## PROBLEM REQUIREMENTS:
In the entries below, count every line with the word "strtol". Return only the count.

□ □ □ □ □ □ □

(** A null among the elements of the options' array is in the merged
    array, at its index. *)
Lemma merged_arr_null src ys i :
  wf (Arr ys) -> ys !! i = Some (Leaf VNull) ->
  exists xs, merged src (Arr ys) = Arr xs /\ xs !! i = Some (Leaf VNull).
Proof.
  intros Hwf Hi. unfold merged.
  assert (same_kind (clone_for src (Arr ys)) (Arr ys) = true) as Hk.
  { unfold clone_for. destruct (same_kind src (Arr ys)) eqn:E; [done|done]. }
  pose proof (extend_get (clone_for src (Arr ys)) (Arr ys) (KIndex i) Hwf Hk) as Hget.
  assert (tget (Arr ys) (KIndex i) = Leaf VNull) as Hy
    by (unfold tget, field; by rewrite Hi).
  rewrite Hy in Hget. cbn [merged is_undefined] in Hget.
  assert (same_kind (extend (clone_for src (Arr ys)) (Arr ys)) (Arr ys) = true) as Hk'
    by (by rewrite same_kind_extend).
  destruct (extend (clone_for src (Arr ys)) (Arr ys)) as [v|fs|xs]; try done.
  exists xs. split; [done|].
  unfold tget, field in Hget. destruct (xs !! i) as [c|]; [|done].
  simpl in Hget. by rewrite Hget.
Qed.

□ □ □ □ □ □ □

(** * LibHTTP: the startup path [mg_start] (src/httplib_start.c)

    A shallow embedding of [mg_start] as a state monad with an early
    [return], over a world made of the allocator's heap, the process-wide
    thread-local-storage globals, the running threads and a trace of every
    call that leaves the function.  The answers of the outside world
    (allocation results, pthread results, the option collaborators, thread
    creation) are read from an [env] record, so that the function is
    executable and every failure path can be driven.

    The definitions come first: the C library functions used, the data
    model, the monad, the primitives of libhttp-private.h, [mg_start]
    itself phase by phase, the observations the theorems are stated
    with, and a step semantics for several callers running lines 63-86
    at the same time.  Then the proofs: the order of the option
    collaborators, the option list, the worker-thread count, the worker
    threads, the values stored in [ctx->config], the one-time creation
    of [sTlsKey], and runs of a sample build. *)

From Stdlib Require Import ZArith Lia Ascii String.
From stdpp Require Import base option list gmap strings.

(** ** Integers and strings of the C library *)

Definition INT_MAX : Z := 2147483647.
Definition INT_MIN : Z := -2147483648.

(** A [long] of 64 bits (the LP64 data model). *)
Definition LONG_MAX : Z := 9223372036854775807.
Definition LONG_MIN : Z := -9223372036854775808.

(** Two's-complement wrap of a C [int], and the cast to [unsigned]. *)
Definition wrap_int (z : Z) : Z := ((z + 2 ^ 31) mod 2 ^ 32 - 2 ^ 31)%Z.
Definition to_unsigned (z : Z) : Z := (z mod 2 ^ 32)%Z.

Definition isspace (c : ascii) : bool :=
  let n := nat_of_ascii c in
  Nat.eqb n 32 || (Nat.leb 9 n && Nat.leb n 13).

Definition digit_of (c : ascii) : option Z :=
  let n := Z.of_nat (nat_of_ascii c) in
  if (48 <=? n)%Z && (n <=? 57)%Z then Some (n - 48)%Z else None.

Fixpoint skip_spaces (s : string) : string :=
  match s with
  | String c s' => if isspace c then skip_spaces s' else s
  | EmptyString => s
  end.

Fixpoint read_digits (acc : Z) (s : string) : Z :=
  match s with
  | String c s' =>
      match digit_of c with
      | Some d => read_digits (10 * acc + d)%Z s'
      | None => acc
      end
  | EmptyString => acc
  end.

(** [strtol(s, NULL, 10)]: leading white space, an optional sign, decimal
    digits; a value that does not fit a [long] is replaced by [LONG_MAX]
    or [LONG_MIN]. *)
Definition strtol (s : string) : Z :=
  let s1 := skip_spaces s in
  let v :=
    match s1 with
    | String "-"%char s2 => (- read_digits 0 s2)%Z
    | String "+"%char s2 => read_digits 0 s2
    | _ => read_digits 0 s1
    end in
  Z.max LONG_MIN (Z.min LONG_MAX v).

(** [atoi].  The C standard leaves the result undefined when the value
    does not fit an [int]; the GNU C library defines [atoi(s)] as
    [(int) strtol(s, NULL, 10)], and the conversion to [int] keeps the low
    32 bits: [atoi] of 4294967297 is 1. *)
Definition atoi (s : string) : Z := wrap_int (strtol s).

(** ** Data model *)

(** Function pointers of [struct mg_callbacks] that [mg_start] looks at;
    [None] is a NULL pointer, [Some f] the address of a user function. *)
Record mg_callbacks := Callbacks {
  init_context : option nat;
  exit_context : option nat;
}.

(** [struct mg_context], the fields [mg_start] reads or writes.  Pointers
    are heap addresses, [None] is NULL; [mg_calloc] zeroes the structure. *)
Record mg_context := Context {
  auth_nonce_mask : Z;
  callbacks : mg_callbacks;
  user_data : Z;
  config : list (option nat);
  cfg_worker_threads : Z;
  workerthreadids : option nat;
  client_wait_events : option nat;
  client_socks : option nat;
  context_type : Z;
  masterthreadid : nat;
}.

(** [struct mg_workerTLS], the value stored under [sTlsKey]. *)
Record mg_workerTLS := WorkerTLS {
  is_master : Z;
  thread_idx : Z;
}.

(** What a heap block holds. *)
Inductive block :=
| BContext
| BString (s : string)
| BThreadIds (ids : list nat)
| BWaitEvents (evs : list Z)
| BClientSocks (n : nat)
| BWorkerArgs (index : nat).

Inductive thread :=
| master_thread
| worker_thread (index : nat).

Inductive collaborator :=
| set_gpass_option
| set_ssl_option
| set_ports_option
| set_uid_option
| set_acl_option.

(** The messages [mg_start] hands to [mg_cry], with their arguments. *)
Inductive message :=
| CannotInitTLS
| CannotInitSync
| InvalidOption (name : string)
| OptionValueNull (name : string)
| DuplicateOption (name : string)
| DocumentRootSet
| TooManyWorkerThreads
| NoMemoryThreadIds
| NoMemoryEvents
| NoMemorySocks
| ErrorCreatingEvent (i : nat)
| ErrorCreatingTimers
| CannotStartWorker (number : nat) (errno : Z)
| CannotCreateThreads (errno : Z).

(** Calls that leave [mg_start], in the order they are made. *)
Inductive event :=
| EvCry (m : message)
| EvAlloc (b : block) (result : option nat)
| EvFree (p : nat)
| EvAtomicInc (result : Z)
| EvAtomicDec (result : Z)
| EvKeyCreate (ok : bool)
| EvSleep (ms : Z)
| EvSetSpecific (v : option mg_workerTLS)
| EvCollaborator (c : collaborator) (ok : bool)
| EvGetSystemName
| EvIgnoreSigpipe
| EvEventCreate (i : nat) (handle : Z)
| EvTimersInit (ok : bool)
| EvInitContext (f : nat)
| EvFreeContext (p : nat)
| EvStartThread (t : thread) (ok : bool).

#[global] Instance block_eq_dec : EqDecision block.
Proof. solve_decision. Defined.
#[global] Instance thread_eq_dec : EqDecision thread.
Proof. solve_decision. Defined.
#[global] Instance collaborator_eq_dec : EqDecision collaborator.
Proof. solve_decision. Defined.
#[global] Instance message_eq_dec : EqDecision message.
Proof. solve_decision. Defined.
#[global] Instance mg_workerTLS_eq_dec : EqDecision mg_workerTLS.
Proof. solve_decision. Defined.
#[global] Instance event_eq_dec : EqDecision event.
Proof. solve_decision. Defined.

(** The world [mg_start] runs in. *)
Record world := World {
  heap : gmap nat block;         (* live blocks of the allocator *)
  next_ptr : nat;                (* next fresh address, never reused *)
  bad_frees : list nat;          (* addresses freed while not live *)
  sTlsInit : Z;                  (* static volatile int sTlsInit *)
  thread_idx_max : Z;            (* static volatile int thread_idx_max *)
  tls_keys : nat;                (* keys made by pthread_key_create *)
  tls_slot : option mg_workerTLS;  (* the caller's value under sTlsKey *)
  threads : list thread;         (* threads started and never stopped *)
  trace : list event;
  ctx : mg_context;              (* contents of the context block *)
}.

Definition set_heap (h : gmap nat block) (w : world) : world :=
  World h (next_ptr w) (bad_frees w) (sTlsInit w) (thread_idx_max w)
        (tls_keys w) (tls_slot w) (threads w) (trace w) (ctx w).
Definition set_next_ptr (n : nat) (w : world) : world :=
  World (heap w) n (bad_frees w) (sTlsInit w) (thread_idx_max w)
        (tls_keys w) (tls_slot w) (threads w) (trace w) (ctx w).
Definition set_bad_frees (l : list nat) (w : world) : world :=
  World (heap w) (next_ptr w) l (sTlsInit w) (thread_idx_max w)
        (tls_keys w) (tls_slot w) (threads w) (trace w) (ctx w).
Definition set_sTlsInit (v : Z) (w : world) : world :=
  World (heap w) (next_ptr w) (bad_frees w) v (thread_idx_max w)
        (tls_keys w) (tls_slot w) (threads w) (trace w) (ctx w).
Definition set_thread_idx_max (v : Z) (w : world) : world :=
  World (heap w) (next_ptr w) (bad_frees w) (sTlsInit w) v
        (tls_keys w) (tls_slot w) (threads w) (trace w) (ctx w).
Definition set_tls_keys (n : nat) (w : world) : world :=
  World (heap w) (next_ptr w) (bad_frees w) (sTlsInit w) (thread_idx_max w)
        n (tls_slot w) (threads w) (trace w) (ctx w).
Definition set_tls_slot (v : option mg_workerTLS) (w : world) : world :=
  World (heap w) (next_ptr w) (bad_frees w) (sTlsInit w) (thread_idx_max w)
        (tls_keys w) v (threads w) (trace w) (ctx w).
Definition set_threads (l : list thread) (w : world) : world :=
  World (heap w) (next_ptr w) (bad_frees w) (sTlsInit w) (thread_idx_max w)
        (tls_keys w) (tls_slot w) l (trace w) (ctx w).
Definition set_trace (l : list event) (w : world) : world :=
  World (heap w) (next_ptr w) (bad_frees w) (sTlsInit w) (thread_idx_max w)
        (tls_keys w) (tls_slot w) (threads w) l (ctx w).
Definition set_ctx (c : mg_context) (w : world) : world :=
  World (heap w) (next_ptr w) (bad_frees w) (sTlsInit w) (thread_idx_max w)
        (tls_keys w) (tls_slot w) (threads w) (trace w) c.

□ □ □ □ □ □ □

## WRITTEN ANSWER:
4